*DESCRIPTION OF THE TASK*. For the entries below, repeat exactly each line starting with the one that contains "else if b <? 0xED then s3" and going on through the one that contains "(Z.shiftl (Z.land s1 maskx) 12))", and no others.
(LISTED ENTRIES)
(** The runs of [Evaluate], one constructor per return statement: the calls
    made up to it and the values returned. *)
Inductive run (data : option string) (expression : string)
    (envOption : list EnvOption) : list Call -> Returned -> Prop :=
| run_nil :
    data = None ->
    run data expression envOption []
      (Return_ false (catcher_Error "data is nil" None ∅))
| run_unmarshal s err :
    data = Some s ->
    json_Unmarshal s = inl err ->
    run data expression envOption [Call_Unmarshal s]
      (Return_ false
         (catcher_Error "cannot unmarshal data" (Some (Catcher.FromJson err)) ∅))
| run_environment s valuesMap err :
    data = Some s ->
    json_Unmarshal s = inr valuesMap ->
    cel_NewEnv (options s envOption valuesMap) = inl err ->
    run data expression envOption
      [Call_Unmarshal s; Call_NewEnv (options s envOption valuesMap)]
      (Return_ false
         (catcher_Error "failed to start CEL environment"
            (Some (Catcher.FromCel err)) ∅))
| run_compile s valuesMap celEnv ast issues err :
    data = Some s ->
    json_Unmarshal s = inr valuesMap ->
    cel_NewEnv (options s envOption valuesMap) = inr celEnv ->
    Env_Compile celEnv expression = (ast, Some issues) ->
    Issues_Err issues = Some err ->
    run data expression envOption
      [Call_Unmarshal s; Call_NewEnv (options s envOption valuesMap);
       Call_Compile celEnv expression]
      (Return_ false
         (catcher_Error "failed to compile expression" None
            {[ "expression" := Catcher.Text expression;
               "issues" := Catcher.Issues (Issues_Errors issues) ]}))
| run_program s valuesMap celEnv ast issues err :
    data = Some s ->
    json_Unmarshal s = inr valuesMap ->
    cel_NewEnv (options s envOption valuesMap) = inr celEnv ->
    Env_Compile celEnv expression = (ast, issues) ->
    issues ≫= Issues_Err = None ->
    Env_Program celEnv ast = inl err ->
    run data expression envOption
      [Call_Unmarshal s; Call_NewEnv (options s envOption valuesMap);
       Call_Compile celEnv expression; Call_Program celEnv ast]
      (Return_ false
         (catcher_Error "failed to create program" (Some (Catcher.FromCel err))
            {[ "expression" := Catcher.Text expression ]}))
| run_eval s valuesMap celEnv ast issues prg err :
    data = Some s ->
    json_Unmarshal s = inr valuesMap ->
    cel_NewEnv (options s envOption valuesMap) = inr celEnv ->
    Env_Compile celEnv expression = (ast, issues) ->
    issues ≫= Issues_Err = None ->
    Env_Program celEnv ast = inr prg ->
    Prg_Eval prg valuesMap = inl err ->
    run data expression envOption
      [Call_Unmarshal s; Call_NewEnv (options s envOption valuesMap);
       Call_Compile celEnv expression; Call_Program celEnv ast;
       Call_Eval prg valuesMap]
      (Return_ false
         (catcher_Error "failed to evaluate program"
            (Some (Catcher.FromCel err))
            {[ "expression" := Catcher.Text expression ]}))
| run_verdict s valuesMap celEnv ast issues prg b :
    data = Some s ->
    json_Unmarshal s = inr valuesMap ->
    cel_NewEnv (options s envOption valuesMap) = inr celEnv ->
    Env_Compile celEnv expression = (ast, issues) ->
    issues ≫= Issues_Err = None ->
    Env_Program celEnv ast = inr prg ->
    Prg_Eval prg valuesMap = inr (Cel.Bool b) ->
    run data expression envOption
      [Call_Unmarshal s; Call_NewEnv (options s envOption valuesMap);
       Call_Compile celEnv expression; Call_Program celEnv ast;
       Call_Eval prg valuesMap]
      (Return_ b None)
| run_not_boolean s valuesMap celEnv ast issues prg out :
    data = Some s ->
    json_Unmarshal s = inr valuesMap ->
    cel_NewEnv (options s envOption valuesMap) = inr celEnv ->
    Env_Compile celEnv expression = (ast, issues) ->
    issues ≫= Issues_Err = None ->
    Env_Program celEnv ast = inr prg ->
    Prg_Eval prg valuesMap = inr out ->
    Cel.Val_Type out <> Cel.BoolType ->
    run data expression envOption
      [Call_Unmarshal s; Call_NewEnv (options s envOption valuesMap);
       Call_Compile celEnv expression; Call_Program celEnv ast;
       Call_Eval prg valuesMap]
      (Return_ false
         (catcher_Error "output type is not boolean" None
            {[ "expression" := Catcher.Text expression ]})).
(** * chidley: the command-line driver (chidley.go)

    A shallow embedding of the driver of chidley, the tool that infers Go
    structs or Java/JAXB classes from a sample XML document, and the
    properties of that driver.

    Conventions of the embedding.
    - A Go [string] is a sequence of bytes: Rocq's [string] of 8-bit [ascii].
    - A Go call that may panic returns a [Res]; code that logs, prints,
      touches the file system or stops the process runs in the trace monad
      [M], whose result is the list of observable events together with either
      a value or the way the process stopped.
    - A Go [map] is a [gmap]; a [range] over a map yields every entry once, in
      an order chosen by the runtime.  The order is an explicit argument of
      every function that ranges over a map, constrained by [RangeOf].
    - A pointer is an [option]: [None] is nil. *)

From stdpp Require Import gmap strings list fin_maps.
From Stdlib Require Import ZArith Ascii String.

#[local] Open Scope string_scope.
#[local] Open Scope Z_scope.

(** ** Results of calls that may panic *)

Inductive Res (A : Type) : Type :=
| Ok (a : A)
| Panic (msg : string).

Arguments Ok {A} a.
Arguments Panic {A} msg.
(** * cronbeats-go: the ping client, its retry loop and its normalizer

    A shallow embedding of the Go package [cronbeatsgo] (the client file,
    [errors.go] and the [HttpClient] interface of [http.go]) and the
    properties of its request / retry / normalization pipeline.

    Conventions of the embedding:
    - a Go [string] is a sequence of bytes: [string] of the Standard
      Library, whose [String.length] is Go's [len];
    - a Go [int] is a [Z]; where the source can leave the 64-bit range the
      wrap-around is written out with [GoInt.wrap];
    - a [float64] is a [spec_float] read at precision 53 and maximal
      exponent 1024 (IEEE 754 binary64, round to nearest even);
    - a [map[string]any] is a [gmap string any]; the nil map is [∅];
    - a pointer that may be nil is an [option];
    - the objects a client points to and mutates (its transport and its
      random generator) live in a [World], next to the log of the calls made
      to the transport and to [sleep]; a method takes the world and returns
      the next one with its [Outcome]: the pair it returns, or a panic;
    - of the Go standard library, [utf8.DecodeRuneInString] and the encoder
      of strings of [encoding/json] are written out, for the body of
      [Progress]; the other functions the package calls are parameters. *)

From Stdlib Require Import ZArith String Ascii List Bool Lia DecimalString.
From Stdlib Require Import Floats.SpecFloat.
From Stdlib Require DecimalPos DecimalZ.
From stdpp Require Import base option gmap strings.
From Equations Require Import Equations.

Set Warnings "-register-all".
Local Open Scope string_scope.
Local Open Scope Z_scope.

(** ** Machine integers *)

Module GoInt.

Definition MaxInt : Z := 2 ^ 63 - 1.
Definition MinInt : Z := - 2 ^ 63.

(** Two's complement wrap-around of a 64-bit signed integer. *)
Definition wrap (z : Z) : Z := (z + 2 ^ 63) mod 2 ^ 64 - 2 ^ 63.

Definition in_range (z : Z) : Prop := MinInt <= z <= MaxInt.

(** [maxInt] of the client file. *)
Definition maxInt (a b : Z) : Z := if a >? b then a else b.

(** [defaultInt] of the client file. *)
Definition defaultInt (v fallback : Z) : Z := if v =? 0 then fallback else v.

End GoInt.

(** ** Binary64 floating point *)

Module Float64.

Definition float64 : Type := spec_float.

Definition prec : Z := 53.
Definition emax : Z := 1024.

Definition zero : float64 := S754_zero false.

(** The conversion [float64(n)] of an integer: the nearest binary64 value,
    ties to even. *)
Definition of_int (n : Z) : float64 := binary_normalize prec emax n 0 false.

(** The product of two binary64 values. *)
Definition mul (x y : float64) : float64 := SFmul prec emax x y.

(** [math.Pow(2, float64(k))] for an integer [k >= 0], the only way the
    client calls [math.Pow]: the exact power of two while it is finite
    (k <= 1023), and +Inf above. *)
Definition pow2 (k : Z) : float64 :=
  if k <=? 1023 then S754_finite false (2 ^ 52) (k - 52) else S754_infinity false.

(** The integer a finite float denotes once its fraction is cut off
    (rounding toward zero). *)
Definition truncate (x : float64) : option Z :=
  match x with
  | S754_zero _ => Some 0
  | S754_finite s m e =>
      let mag := if 0 <=? e then Z.pos m * 2 ^ e else Z.pos m / 2 ^ (- e) in
      Some (if s then - mag else mag)
  | S754_infinity _ | S754_nan => None
  end.

(** The integer a float is, when it is one: a finite float without a
    fractional part. *)
Definition integer (x : float64) : option Z :=
  match x with
  | S754_zero _ => Some 0
  | S754_finite s m e =>
      if 0 <=? e then Some (if s then - (Z.pos m * 2 ^ e) else Z.pos m * 2 ^ e)
      else if Z.pos m mod 2 ^ (- e) =? 0
           then Some (if s then - (Z.pos m / 2 ^ (- e)) else Z.pos m / 2 ^ (- e))
           else None
  | S754_infinity _ | S754_nan => None
  end.

(** The conversion [int(x)]: truncation toward zero. Outside the range of
    [int] (and on NaN and the infinities) Go leaves the result to the
    implementation; the value here is the one of amd64. *)
Definition to_int (x : float64) : Z :=
  match truncate x with
  | Some z => if (GoInt.MinInt <=? z) && (z <=? GoInt.MaxInt) then z else GoInt.MinInt
  | None => GoInt.MinInt
  end.

(** The conversion [float64(x)] of a [float32]: every binary32 value is a
    binary64 value. *)
Definition of_float32 (x : spec_float) : float64 :=
  match x with
  | S754_finite s m e => binary_round prec emax s m e
  | _ => x
  end.

End Float64.

(** ** Strings *)

Module Strings.

Fixpoint rev_chars (s acc : string) : string :=
  match s with
  | EmptyString => acc
  | String a s' => rev_chars s' (String a acc)
  end.

Definition rev (s : string) : string := rev_chars s "".

Fixpoint drop_leading (c : ascii) (s : string) : string :=
  match s with
  | String a s' => if Ascii.eqb a c then drop_leading c s' else s
  | EmptyString => EmptyString
  end.

(** [strings.TrimRight(s, cutset)] for a cutset of one ASCII byte. *)
Definition TrimRight1 (s : string) (c : ascii) : string :=
  rev (drop_leading c (rev s)).

(** The slice [s[:n]]: the first [n] bytes. *)
Definition prefix (n : nat) (s : string) : string := String.substring 0 n s.

(** The verb [%d] of [fmt.Sprintf]. *)
Definition itoa (z : Z) : string := NilZero.string_of_int (Z.to_int z).

Definition is_alnum (a : ascii) : bool :=
  let n := N_of_ascii a in
  ((97 <=? n) && (n <=? 122) || (65 <=? n) && (n <=? 90) || (48 <=? n) && (n <=? 57))%N.

(** A matcher for the anchored patterns [^[class]{n}$]: the whole text is
    consumed by exactly [n] bytes of the class. *)
Fixpoint match_class_repeat (class : ascii -> bool) (n : nat) (s : string) : bool :=
  match n, s with
  | O, EmptyString => true
  | S n', String a s' => class a && match_class_repeat class n' s'
  | _, _ => false
  end.

End Strings.

(** ** [unicode/utf8] *)

Module Utf8.

Definition RuneError : Z := 0xFFFD.
Definition RuneSelf : Z := 0x80.
Definition MaxRune : Z := 0x10FFFF.

(** A byte of a string, as a number. *)
Definition byte (a : ascii) : Z := Z.of_N (N_of_ascii a).

(** The byte a number below 256 is. *)
Definition char (b : Z) : ascii := ascii_of_N (Z.to_N b).

(** [s[i]], for an [i] below [len(s)]. *)
Definition at_ (s : string) (i : nat) : Z :=
  match String.get i s with
  | Some a => byte a
  | None => 0
  end.

Definition maskx : Z := 0x3F.
Definition mask2 : Z := 0x1F.
Definition mask3 : Z := 0x0F.
Definition mask4 : Z := 0x07.
Definition locb : Z := 0x80.
Definition hicb : Z := 0xBF.

(** The entries of the table [first]: [xx] an invalid first byte, [as_] an
    ASCII byte, the others a size in the low bits and the index of an accept
    range in the high ones. *)
Definition xx : Z := 0xF1.
Definition as_ : Z := 0xF0.
Definition s1 : Z := 0x02.
Definition s2 : Z := 0x13.
Definition s3 : Z := 0x03.
Definition s4 : Z := 0x23.
Definition s5 : Z := 0x34.
Definition s6 : Z := 0x04.
Definition s7 : Z := 0x44.

(** The table [first], by the ranges of its index. *)
Definition first (b : Z) : Z :=
  if b <? 0x80 then as_
  else if b <? 0xC2 then xx
  else if b <? 0xE0 then s1
  else if b =? 0xE0 then s2
  else if b <? 0xED then s3
  else if b =? 0xED then s4
  else if b <? 0xF0 then s3
  else if b =? 0xF0 then s5
  else if b <? 0xF4 then s6
  else if b =? 0xF4 then s7
  else xx.

(** The table [acceptRanges]: the bounds of the second byte. *)
Definition acceptRanges (i : Z) : Z * Z :=
  match i with
  | 0 => (locb, hicb)
  | 1 => (0xA0, hicb)
  | 2 => (locb, 0x9F)
  | 3 => (0x90, hicb)
  | 4 => (locb, 0x8F)
  | _ => (0, 0)
  end.

(** [utf8.DecodeRuneInString]: the first rune of [s] and its width in
    bytes; [(RuneError, 1)] for an encoding that is not valid. *)
Definition DecodeRuneInString (s : string) : Z * Z :=
  let n := Z.of_nat (String.length s) in
  if n <? 1 then (RuneError, 0)
  else
    let s0 := at_ s 0 in
    let x := first s0 in
    if x >=? as_ then
      (* the mask of the source is all ones for [xx] and zero for [as_] *)
      (if Z.testbit x 0 then RuneError else s0, 1)
    else
      let sz := Z.land x 7 in
      let accept := acceptRanges (Z.shiftr x 4) in
      if n <? sz then (RuneError, 1)
      else
        let s1 := at_ s 1 in
        if (s1 <? fst accept) || (snd accept <? s1) then (RuneError, 1)
        else if sz <=? 2 then
          (Z.lor (Z.shiftl (Z.land s0 mask2) 6) (Z.land s1 maskx), 2)
        else
          let s2 := at_ s 2 in
          if (s2 <? locb) || (hicb <? s2) then (RuneError, 1)
          else if sz <=? 3 then
            (Z.lor (Z.lor (Z.shiftl (Z.land s0 mask3) 12) (Z.shiftl (Z.land s1 maskx) 6))
               (Z.land s2 maskx), 3)
          else
            let s3 := at_ s 3 in
            if (s3 <? locb) || (hicb <? s3) then (RuneError, 1)
            else
              (Z.lor (Z.lor (Z.lor (Z.shiftl (Z.land s0 mask4) 18)
                                   (Z.shiftl (Z.land s1 maskx) 12))
                            (Z.shiftl (Z.land s2 maskx) 6))
                 (Z.land s3 maskx), 4).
(End LISTED ENTRIES)
*EXPECTED OUTPUT*.
  else if b <? 0xED then s3
  else if b =? 0xED then s4
  else if b <? 0xF0 then s3
  else if b =? 0xF0 then s5
  else if b <? 0xF4 then s6
  else if b =? 0xF4 then s7
  else xx.

(** The table [acceptRanges]: the bounds of the second byte. *)
Definition acceptRanges (i : Z) : Z * Z :=
  match i with
  | 0 => (locb, hicb)
  | 1 => (0xA0, hicb)
  | 2 => (locb, 0x9F)
  | 3 => (0x90, hicb)
  | 4 => (locb, 0x8F)
  | _ => (0, 0)
  end.

(** [utf8.DecodeRuneInString]: the first rune of [s] and its width in
    bytes; [(RuneError, 1)] for an encoding that is not valid. *)
Definition DecodeRuneInString (s : string) : Z * Z :=
  let n := Z.of_nat (String.length s) in
  if n <? 1 then (RuneError, 0)
  else
    let s0 := at_ s 0 in
    let x := first s0 in
    if x >=? as_ then
      (* the mask of the source is all ones for [xx] and zero for [as_] *)
      (if Z.testbit x 0 then RuneError else s0, 1)
    else
      let sz := Z.land x 7 in
      let accept := acceptRanges (Z.shiftr x 4) in
      if n <? sz then (RuneError, 1)
      else
        let s1 := at_ s 1 in
        if (s1 <? fst accept) || (snd accept <? s1) then (RuneError, 1)
        else if sz <=? 2 then
          (Z.lor (Z.shiftl (Z.land s0 mask2) 6) (Z.land s1 maskx), 2)
        else
          let s2 := at_ s 2 in
          if (s2 <? locb) || (hicb <? s2) then (RuneError, 1)
          else if sz <=? 3 then
            (Z.lor (Z.lor (Z.shiftl (Z.land s0 mask3) 12) (Z.shiftl (Z.land s1 maskx) 6))
               (Z.land s2 maskx), 3)
          else
            let s3 := at_ s 3 in
            if (s3 <? locb) || (hicb <? s3) then (RuneError, 1)
            else
              (Z.lor (Z.lor (Z.lor (Z.shiftl (Z.land s0 mask4) 18)
                                   (Z.shiftl (Z.land s1 maskx) 12))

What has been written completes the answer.